From the records below, transcribe only the lines running from the one with "(clock : nat" through the one with "(∀ r, b = GoodReview". Keep both of those end lines.

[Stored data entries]
== == ==

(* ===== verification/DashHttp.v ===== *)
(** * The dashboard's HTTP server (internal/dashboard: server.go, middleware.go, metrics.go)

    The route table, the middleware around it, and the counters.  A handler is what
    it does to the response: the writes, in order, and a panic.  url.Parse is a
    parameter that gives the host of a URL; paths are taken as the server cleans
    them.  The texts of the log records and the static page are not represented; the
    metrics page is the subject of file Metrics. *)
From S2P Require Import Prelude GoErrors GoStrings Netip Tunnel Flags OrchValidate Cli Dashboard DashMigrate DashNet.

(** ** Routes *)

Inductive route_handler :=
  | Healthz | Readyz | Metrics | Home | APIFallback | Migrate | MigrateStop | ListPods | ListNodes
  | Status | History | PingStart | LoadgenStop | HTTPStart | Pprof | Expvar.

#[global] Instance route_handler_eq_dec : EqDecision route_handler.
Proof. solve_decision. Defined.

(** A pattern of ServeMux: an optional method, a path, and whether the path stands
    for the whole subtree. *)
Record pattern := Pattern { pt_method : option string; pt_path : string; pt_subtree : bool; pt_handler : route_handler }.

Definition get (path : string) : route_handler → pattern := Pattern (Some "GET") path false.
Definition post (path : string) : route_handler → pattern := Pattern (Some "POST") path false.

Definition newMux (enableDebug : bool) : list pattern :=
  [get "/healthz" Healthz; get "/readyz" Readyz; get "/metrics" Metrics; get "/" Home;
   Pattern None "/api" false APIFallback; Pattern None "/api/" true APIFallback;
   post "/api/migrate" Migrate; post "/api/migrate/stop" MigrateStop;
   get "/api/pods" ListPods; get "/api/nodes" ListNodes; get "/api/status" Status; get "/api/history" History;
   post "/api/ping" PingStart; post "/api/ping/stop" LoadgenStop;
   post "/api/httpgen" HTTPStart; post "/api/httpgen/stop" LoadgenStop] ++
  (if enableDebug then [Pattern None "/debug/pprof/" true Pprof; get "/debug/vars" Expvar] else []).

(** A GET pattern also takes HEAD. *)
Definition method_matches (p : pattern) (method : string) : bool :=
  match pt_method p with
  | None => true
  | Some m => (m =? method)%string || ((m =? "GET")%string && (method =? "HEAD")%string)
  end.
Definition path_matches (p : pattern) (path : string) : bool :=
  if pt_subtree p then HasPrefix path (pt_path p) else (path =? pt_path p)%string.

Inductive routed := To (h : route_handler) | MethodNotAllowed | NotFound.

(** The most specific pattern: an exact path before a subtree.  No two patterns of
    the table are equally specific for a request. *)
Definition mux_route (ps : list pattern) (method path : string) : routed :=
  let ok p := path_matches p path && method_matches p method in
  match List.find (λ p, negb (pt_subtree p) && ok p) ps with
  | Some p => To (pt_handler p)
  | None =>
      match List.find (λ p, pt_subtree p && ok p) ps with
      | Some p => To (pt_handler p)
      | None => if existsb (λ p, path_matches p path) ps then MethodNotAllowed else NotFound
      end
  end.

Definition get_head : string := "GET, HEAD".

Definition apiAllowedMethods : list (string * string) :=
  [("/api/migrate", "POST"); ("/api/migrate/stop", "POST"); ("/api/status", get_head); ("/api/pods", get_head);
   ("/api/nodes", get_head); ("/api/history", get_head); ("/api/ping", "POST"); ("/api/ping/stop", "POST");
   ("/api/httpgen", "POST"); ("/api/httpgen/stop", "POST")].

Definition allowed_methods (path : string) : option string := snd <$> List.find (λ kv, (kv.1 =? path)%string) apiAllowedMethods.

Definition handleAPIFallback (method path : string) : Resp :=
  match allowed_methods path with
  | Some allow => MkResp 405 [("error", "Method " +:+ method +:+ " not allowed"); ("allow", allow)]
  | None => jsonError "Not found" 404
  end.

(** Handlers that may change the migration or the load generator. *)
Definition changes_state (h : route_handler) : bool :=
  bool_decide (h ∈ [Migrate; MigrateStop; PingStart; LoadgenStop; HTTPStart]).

== == ==

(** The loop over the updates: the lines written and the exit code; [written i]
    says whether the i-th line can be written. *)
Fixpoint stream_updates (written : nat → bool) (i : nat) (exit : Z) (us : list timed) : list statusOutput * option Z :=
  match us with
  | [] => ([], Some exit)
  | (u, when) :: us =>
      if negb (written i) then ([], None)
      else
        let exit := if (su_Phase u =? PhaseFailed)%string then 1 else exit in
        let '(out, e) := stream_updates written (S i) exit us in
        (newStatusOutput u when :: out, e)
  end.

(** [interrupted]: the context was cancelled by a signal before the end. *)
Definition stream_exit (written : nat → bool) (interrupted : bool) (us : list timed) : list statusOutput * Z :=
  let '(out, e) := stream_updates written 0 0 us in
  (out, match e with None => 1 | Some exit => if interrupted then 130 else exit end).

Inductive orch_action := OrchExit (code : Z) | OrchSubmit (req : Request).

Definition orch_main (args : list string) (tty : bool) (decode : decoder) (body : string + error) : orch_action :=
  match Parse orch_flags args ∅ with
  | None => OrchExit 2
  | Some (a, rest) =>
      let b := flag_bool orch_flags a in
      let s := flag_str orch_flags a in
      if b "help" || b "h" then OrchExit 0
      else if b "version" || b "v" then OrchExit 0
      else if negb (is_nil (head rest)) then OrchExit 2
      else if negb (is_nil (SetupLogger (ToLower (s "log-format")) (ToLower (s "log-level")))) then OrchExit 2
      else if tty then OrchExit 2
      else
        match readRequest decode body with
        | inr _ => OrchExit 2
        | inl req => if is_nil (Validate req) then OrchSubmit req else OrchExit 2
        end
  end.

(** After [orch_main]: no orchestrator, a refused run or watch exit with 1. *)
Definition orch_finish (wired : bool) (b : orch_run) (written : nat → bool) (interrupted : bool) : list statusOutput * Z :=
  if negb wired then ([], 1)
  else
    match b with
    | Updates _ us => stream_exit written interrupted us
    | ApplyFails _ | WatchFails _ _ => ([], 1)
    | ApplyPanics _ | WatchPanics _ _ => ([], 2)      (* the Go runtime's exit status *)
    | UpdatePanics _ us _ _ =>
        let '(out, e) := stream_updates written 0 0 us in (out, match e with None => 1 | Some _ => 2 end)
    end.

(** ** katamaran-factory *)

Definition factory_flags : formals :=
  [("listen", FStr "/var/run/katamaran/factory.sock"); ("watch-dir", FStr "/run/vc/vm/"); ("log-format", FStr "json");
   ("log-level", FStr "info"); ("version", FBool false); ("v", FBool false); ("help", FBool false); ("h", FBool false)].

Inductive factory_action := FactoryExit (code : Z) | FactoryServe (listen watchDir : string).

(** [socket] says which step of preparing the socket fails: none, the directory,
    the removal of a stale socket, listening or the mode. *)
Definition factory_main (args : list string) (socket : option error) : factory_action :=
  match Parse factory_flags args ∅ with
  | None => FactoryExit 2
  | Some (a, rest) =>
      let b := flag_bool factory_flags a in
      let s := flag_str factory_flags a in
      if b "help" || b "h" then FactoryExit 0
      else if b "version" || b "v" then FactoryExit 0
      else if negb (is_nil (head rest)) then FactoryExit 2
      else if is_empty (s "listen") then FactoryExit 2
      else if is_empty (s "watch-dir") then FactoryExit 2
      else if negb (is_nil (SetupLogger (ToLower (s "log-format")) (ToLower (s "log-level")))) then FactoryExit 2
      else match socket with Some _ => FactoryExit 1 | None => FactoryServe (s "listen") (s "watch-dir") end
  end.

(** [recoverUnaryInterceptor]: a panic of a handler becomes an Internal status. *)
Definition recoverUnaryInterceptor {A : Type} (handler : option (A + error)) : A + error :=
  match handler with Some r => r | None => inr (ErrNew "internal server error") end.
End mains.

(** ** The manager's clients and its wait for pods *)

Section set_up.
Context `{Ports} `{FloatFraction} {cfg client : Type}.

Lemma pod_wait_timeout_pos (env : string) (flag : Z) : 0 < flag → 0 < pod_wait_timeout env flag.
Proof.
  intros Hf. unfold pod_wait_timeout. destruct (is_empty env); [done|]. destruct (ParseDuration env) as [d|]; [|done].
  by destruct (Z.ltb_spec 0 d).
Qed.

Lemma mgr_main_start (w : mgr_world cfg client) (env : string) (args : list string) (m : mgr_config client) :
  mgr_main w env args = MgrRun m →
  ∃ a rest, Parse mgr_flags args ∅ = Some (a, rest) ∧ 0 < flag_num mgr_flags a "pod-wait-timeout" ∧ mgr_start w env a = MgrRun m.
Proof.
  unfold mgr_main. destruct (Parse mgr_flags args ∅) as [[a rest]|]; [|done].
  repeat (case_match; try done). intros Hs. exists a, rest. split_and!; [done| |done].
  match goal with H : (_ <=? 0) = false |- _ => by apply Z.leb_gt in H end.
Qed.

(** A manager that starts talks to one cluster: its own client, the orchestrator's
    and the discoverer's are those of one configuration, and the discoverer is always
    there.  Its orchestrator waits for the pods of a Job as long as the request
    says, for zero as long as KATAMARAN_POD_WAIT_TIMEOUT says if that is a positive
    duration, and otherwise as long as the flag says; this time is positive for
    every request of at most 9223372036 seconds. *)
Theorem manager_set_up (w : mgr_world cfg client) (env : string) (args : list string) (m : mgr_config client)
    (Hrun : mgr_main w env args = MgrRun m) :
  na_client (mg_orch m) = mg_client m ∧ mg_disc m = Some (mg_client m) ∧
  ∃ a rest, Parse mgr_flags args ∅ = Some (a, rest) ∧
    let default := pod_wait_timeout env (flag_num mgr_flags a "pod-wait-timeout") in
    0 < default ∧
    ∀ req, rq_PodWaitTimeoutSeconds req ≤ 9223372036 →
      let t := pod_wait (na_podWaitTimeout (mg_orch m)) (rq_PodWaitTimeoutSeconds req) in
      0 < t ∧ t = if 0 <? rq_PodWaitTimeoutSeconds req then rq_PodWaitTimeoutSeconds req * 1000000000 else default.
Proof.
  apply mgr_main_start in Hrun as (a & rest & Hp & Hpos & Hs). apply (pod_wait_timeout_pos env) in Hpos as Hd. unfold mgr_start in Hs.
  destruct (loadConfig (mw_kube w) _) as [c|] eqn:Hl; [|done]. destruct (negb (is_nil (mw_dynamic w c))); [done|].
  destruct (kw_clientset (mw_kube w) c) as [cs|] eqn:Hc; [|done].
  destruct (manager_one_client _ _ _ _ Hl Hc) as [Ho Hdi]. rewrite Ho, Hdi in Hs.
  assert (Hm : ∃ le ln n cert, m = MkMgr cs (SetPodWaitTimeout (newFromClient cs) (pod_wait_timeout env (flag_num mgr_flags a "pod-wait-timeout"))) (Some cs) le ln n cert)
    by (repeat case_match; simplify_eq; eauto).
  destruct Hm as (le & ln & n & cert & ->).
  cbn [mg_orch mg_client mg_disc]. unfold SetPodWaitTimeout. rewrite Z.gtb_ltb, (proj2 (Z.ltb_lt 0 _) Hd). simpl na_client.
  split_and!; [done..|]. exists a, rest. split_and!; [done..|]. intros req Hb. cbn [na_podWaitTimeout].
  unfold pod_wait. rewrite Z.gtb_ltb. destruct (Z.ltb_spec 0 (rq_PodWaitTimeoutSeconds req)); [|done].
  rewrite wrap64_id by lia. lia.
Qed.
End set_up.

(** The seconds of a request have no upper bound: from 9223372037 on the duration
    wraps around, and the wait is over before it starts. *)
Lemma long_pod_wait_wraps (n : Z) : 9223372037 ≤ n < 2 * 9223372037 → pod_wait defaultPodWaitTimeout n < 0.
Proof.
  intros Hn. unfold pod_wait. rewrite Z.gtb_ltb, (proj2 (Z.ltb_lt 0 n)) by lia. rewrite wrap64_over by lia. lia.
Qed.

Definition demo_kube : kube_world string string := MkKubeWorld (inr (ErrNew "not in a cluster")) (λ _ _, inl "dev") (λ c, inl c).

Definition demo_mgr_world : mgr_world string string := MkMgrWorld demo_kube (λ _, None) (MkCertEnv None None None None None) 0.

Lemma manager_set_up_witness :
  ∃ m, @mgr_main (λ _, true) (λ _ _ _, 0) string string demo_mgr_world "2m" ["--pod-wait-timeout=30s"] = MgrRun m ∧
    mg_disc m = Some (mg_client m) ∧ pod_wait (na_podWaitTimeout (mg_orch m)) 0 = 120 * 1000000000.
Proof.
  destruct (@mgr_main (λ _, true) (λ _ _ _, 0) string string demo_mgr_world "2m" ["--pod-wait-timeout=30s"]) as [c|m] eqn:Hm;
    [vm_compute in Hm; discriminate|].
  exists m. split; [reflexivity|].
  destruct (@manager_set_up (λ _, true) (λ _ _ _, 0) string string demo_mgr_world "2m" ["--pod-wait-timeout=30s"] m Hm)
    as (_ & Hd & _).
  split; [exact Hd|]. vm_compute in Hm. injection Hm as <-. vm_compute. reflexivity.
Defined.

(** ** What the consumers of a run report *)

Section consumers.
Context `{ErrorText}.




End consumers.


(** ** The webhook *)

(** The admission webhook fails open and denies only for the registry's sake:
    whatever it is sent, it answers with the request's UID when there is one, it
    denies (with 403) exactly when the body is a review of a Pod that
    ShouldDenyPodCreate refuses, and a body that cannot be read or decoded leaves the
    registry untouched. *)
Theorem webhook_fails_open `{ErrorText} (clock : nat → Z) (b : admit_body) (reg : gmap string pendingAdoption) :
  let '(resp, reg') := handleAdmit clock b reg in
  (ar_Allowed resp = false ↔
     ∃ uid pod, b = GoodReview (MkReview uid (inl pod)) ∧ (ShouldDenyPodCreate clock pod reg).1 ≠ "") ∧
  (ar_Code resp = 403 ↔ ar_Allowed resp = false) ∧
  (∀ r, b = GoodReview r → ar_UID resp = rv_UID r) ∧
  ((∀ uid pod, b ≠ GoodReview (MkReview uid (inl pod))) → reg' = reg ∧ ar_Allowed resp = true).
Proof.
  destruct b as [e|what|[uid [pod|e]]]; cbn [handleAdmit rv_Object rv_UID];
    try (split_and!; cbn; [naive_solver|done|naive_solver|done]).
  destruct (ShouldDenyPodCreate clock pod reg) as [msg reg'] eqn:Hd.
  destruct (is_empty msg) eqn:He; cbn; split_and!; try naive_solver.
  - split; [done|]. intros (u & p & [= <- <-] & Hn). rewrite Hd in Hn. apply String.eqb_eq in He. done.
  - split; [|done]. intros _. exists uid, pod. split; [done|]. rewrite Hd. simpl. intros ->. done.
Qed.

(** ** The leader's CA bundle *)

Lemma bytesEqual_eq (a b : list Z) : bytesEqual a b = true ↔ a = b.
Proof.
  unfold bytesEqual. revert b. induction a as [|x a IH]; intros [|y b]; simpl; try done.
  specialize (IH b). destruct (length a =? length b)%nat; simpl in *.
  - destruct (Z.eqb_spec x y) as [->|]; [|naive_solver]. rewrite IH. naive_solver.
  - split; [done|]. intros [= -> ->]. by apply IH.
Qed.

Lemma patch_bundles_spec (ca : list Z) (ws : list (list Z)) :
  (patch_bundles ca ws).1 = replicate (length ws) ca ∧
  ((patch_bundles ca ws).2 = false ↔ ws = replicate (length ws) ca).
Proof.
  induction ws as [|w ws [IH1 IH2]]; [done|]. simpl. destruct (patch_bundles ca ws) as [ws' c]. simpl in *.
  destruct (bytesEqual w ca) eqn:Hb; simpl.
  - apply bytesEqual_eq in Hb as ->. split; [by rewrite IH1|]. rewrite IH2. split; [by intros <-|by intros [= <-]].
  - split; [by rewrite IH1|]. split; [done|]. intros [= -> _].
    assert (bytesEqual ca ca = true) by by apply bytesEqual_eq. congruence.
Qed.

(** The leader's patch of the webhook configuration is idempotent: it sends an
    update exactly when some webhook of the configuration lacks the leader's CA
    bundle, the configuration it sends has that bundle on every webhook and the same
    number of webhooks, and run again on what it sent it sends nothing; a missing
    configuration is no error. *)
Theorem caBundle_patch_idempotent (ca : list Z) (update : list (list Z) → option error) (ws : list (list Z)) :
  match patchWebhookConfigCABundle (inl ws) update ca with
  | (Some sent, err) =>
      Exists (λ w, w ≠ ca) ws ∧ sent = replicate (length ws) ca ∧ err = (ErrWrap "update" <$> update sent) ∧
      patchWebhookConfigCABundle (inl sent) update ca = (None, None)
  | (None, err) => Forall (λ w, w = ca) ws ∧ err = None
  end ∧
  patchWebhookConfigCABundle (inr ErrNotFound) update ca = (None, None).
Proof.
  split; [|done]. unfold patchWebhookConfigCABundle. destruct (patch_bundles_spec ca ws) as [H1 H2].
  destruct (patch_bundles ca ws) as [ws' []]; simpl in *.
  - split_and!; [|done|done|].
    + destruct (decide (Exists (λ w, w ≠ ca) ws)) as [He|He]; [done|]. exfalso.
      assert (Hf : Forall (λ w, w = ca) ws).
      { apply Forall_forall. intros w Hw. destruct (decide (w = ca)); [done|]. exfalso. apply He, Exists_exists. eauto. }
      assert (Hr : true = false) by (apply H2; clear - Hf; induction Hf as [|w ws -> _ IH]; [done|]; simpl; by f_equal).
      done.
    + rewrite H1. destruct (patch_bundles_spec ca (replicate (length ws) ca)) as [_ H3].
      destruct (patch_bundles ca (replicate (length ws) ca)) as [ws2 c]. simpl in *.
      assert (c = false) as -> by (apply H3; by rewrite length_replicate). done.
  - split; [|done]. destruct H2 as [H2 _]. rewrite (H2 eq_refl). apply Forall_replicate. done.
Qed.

== == ==

# [Answer to the exercise]
Theorem webhook_fails_open `{ErrorText} (clock : nat → Z) (b : admit_body) (reg : gmap string pendingAdoption) :
  let '(resp, reg') := handleAdmit clock b reg in
  (ar_Allowed resp = false ↔
     ∃ uid pod, b = GoodReview (MkReview uid (inl pod)) ∧ (ShouldDenyPodCreate clock pod reg).1 ≠ "") ∧
  (ar_Code resp = 403 ↔ ar_Allowed resp = false) ∧
  (∀ r, b = GoodReview r → ar_UID resp = rv_UID r) ∧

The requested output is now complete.